◆ **Task inputs**
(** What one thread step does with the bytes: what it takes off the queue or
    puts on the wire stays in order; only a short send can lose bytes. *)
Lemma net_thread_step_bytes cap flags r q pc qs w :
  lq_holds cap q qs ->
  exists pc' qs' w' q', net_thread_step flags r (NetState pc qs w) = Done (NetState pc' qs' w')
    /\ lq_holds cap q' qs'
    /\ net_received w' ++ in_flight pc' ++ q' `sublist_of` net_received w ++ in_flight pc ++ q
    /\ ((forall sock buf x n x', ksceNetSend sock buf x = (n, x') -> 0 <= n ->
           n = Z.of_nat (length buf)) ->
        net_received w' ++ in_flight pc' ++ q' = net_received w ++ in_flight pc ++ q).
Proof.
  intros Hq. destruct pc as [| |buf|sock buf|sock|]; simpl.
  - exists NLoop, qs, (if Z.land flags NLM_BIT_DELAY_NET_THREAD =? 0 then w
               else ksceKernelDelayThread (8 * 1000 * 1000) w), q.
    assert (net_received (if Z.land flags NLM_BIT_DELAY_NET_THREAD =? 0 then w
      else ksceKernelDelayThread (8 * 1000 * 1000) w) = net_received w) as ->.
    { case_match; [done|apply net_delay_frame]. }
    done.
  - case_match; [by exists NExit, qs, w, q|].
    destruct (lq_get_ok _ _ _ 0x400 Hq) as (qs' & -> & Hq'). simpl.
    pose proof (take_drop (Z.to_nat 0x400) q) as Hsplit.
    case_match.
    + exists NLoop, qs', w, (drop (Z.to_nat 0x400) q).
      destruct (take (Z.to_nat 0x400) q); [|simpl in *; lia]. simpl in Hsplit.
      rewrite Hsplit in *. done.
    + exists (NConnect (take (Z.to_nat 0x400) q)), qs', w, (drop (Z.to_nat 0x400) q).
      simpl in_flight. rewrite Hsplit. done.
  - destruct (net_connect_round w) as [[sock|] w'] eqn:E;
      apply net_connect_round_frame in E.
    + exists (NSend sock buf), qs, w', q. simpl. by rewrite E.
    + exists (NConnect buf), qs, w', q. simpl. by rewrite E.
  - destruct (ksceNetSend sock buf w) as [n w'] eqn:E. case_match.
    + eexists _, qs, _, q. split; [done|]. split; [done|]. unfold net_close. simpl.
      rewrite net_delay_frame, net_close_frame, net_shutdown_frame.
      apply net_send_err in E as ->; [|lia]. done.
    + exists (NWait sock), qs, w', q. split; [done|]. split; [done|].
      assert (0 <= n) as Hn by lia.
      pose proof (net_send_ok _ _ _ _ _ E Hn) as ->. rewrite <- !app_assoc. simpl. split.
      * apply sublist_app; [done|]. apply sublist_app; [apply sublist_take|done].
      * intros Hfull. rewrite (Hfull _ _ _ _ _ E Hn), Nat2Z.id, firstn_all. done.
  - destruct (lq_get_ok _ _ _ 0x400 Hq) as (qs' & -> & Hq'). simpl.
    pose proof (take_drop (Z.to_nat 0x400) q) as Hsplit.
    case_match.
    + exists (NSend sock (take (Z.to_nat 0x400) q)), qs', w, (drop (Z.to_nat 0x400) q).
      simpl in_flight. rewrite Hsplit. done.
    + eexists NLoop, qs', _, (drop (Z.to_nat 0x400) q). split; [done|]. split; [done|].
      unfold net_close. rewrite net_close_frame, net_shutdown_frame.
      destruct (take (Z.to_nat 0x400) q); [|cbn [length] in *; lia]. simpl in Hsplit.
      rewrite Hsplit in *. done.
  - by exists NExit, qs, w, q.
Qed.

◆ **What you should do**
Find the line containing "sublist_app; [apply sublist_take|done]." in the data above. Please transcribe it and every line after it, exactly.

◆ **Solution for this task**
      * apply sublist_app; [done|]. apply sublist_app; [apply sublist_take|done].
      * intros Hfull. rewrite (Hfull _ _ _ _ _ E Hn), Nat2Z.id, firstn_all. done.
  - destruct (lq_get_ok _ _ _ 0x400 Hq) as (qs' & -> & Hq'). simpl.
    pose proof (take_drop (Z.to_nat 0x400) q) as Hsplit.
    case_match.
    + exists (NSend sock (take (Z.to_nat 0x400) q)), qs', w, (drop (Z.to_nat 0x400) q).
      simpl in_flight. rewrite Hsplit. done.
    + eexists NLoop, qs', _, (drop (Z.to_nat 0x400) q). split; [done|]. split; [done|].
      unfold net_close. rewrite net_close_frame, net_shutdown_frame.
      destruct (take (Z.to_nat 0x400) q); [|cbn [length] in *; lia]. simpl in Hsplit.
      rewrite Hsplit in *. done.
  - by exists NExit, qs, w, q.
Qed.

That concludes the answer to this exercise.